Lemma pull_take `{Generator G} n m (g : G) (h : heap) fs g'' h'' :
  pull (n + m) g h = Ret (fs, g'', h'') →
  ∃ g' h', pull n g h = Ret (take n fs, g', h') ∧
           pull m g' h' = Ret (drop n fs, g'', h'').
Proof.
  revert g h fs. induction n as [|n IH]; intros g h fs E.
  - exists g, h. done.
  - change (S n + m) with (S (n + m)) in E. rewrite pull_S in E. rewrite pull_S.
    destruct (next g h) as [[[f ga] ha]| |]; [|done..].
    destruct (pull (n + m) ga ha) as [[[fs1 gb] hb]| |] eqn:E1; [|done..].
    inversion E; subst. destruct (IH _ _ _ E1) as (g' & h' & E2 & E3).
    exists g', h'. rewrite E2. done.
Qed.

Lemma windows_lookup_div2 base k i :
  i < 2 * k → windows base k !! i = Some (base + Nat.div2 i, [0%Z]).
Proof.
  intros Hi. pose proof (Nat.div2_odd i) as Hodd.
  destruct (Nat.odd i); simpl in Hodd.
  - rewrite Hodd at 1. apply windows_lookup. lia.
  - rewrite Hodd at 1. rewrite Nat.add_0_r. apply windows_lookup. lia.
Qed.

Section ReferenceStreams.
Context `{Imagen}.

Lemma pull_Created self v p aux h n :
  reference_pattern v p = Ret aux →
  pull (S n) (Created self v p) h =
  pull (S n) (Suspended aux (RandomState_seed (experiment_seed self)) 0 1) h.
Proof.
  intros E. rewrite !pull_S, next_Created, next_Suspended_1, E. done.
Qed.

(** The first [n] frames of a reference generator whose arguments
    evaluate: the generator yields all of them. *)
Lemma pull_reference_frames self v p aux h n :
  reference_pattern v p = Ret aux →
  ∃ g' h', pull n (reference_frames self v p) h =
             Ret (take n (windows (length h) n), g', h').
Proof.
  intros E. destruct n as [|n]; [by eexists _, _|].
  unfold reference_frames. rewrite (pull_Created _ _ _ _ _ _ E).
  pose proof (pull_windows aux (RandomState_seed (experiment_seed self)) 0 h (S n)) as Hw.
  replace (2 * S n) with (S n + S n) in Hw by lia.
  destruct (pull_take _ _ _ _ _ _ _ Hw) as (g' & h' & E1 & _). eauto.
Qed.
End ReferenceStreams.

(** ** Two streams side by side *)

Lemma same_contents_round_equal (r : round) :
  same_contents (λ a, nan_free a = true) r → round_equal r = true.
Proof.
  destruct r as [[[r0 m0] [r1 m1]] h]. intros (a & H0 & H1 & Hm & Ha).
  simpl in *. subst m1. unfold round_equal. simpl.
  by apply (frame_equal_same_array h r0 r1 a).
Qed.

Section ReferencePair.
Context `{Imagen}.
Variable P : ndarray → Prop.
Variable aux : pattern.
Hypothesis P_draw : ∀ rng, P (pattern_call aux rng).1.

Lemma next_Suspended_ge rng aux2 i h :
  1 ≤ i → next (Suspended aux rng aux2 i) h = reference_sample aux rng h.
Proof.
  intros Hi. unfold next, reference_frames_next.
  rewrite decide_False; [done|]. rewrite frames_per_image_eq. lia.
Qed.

######

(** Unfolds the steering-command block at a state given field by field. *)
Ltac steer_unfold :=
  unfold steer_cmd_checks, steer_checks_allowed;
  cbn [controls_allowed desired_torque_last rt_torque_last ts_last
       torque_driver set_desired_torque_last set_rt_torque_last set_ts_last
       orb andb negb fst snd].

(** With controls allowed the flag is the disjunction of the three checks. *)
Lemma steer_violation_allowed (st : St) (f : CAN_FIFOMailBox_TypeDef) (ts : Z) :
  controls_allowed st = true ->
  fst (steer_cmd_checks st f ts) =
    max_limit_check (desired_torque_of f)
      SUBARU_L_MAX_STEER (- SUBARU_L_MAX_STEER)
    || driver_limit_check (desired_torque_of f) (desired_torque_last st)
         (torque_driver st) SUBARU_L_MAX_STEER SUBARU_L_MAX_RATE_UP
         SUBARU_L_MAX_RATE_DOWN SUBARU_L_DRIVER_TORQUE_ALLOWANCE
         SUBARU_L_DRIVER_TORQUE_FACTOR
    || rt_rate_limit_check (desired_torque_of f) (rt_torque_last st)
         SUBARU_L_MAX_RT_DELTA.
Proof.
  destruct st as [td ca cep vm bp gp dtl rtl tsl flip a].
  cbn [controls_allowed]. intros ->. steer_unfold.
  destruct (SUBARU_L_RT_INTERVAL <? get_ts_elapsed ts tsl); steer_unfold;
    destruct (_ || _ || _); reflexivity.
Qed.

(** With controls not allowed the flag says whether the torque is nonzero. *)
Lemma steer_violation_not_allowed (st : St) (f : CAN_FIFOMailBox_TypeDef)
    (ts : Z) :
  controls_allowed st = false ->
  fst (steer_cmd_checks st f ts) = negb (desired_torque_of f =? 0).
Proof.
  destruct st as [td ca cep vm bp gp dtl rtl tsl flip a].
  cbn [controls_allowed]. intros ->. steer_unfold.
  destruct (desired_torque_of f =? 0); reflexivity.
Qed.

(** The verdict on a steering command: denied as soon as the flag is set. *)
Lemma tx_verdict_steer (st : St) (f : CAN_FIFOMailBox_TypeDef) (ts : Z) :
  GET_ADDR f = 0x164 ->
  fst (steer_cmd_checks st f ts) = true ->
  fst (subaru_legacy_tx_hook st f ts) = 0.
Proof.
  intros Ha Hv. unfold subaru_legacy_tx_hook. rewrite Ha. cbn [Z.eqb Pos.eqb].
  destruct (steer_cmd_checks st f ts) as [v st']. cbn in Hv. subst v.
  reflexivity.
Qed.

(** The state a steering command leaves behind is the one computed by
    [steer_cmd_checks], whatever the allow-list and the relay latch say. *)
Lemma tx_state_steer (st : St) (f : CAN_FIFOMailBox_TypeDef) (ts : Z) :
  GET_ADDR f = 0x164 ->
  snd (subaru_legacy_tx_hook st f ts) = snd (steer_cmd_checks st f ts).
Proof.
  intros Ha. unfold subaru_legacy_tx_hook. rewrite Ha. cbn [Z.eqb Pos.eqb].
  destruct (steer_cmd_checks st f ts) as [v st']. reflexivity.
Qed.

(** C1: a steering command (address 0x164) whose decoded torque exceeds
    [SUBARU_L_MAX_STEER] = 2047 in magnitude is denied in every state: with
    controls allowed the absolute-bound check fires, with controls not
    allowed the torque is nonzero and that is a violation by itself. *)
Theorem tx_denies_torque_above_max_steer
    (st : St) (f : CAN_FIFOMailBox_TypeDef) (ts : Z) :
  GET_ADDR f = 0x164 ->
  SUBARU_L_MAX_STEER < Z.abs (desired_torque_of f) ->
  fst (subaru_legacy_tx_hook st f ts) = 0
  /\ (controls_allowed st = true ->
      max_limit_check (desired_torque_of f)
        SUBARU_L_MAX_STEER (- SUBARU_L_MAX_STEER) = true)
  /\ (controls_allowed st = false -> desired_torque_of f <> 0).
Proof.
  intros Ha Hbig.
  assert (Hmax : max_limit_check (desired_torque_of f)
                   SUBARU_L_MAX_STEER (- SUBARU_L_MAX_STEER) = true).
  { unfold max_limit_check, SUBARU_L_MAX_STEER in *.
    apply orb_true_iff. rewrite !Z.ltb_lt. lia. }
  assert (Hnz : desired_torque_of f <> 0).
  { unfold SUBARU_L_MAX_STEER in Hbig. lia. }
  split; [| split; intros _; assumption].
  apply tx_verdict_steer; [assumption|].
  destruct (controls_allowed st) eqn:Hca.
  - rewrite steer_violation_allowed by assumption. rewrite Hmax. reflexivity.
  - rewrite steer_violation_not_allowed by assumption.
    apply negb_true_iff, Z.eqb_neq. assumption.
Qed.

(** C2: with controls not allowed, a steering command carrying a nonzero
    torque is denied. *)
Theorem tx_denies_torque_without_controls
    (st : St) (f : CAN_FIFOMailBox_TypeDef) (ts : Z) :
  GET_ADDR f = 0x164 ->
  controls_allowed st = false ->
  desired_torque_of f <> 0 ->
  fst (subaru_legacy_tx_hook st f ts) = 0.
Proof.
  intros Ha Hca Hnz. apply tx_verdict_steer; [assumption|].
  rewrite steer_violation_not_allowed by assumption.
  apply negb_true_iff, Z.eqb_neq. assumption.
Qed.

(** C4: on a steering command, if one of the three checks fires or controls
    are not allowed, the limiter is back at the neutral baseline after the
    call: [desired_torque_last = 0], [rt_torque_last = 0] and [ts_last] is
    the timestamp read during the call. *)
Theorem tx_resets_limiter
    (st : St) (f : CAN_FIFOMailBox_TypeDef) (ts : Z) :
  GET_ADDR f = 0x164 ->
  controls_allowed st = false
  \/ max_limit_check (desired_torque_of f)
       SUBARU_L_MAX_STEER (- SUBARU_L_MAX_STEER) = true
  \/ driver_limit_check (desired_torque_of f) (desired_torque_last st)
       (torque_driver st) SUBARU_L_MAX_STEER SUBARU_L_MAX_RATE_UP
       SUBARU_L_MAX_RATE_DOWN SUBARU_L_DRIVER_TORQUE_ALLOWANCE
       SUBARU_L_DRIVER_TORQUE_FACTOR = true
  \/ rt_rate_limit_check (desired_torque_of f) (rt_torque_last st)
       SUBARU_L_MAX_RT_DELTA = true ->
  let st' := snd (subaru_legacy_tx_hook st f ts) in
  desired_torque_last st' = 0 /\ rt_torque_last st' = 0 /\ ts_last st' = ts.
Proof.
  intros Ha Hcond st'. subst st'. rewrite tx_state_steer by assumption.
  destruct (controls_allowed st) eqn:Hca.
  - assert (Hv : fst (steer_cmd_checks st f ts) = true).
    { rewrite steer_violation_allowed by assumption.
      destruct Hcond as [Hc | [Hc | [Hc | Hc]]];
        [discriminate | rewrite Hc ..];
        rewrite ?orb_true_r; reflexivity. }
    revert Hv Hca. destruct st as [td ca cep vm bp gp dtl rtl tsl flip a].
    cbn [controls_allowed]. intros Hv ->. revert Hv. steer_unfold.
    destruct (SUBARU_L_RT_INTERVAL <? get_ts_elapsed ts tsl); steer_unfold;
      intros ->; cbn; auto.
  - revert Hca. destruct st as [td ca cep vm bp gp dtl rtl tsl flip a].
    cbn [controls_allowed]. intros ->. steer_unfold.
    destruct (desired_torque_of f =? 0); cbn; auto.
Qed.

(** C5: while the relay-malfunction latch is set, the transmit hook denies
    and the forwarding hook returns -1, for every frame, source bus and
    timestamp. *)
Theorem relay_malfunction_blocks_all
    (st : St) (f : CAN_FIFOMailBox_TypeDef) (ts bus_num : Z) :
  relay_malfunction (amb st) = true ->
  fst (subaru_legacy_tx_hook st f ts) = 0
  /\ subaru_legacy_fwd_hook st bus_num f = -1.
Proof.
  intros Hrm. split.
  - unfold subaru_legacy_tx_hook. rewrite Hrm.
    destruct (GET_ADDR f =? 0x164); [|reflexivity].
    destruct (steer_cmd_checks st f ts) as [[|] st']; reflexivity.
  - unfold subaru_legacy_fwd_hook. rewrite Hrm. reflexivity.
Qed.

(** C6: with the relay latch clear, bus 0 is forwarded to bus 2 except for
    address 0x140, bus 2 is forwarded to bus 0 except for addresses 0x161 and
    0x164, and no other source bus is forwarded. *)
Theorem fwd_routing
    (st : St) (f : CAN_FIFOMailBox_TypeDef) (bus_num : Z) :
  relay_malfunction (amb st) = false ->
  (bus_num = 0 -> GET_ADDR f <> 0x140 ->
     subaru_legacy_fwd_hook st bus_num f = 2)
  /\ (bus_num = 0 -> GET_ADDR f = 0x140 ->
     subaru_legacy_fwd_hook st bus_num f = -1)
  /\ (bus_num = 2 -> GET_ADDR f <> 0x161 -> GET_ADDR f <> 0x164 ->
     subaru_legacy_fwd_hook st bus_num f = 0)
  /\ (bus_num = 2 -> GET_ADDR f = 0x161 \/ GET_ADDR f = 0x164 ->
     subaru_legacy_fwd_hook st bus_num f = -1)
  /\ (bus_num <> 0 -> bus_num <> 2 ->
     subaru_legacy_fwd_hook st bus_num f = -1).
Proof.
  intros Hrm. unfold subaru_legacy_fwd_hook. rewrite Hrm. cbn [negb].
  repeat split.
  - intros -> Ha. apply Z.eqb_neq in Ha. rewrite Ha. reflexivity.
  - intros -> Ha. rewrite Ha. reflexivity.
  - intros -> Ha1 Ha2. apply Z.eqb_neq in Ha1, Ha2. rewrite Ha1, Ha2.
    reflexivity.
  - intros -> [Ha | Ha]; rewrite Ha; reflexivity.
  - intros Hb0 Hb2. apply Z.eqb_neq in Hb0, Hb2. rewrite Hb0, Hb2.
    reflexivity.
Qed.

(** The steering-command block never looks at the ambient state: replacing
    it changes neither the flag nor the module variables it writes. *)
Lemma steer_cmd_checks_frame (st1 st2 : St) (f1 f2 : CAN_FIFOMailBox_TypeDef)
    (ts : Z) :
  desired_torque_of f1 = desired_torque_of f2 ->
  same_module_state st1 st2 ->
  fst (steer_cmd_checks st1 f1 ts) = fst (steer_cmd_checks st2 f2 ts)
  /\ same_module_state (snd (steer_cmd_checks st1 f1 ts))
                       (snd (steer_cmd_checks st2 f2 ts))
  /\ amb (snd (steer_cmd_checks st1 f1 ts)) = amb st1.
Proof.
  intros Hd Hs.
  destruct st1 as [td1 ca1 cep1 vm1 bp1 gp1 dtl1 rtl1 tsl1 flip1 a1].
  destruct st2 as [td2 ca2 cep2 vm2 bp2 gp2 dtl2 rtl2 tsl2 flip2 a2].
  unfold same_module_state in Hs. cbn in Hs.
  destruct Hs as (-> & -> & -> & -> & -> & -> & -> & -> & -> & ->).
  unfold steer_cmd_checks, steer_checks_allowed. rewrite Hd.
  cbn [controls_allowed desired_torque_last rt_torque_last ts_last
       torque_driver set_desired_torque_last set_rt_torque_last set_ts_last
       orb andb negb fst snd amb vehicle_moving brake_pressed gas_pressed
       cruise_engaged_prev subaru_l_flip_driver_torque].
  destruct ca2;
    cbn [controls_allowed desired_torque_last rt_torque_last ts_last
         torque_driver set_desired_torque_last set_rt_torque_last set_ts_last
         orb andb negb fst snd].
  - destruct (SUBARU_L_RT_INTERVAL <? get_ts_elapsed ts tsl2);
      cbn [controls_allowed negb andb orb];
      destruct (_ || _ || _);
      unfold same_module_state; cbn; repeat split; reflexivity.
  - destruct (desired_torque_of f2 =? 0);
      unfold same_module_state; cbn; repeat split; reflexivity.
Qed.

######

[The problem] The answer is the run of lines above from the line containing "heap) fs g''" through the line containing "Lemma windows_lookup_div2 base", copied exactly and alone.

[Task answer]
Lemma pull_take `{Generator G} n m (g : G) (h : heap) fs g'' h'' :
  pull (n + m) g h = Ret (fs, g'', h'') →
  ∃ g' h', pull n g h = Ret (take n fs, g', h') ∧
           pull m g' h' = Ret (drop n fs, g'', h'').
Proof.
  revert g h fs. induction n as [|n IH]; intros g h fs E.
  - exists g, h. done.
  - change (S n + m) with (S (n + m)) in E. rewrite pull_S in E. rewrite pull_S.
    destruct (next g h) as [[[f ga] ha]| |]; [|done..].
    destruct (pull (n + m) ga ha) as [[[fs1 gb] hb]| |] eqn:E1; [|done..].
    inversion E; subst. destruct (IH _ _ _ E1) as (g' & h' & E2 & E3).
    exists g', h'. rewrite E2. done.
Qed.

Lemma windows_lookup_div2 base k i :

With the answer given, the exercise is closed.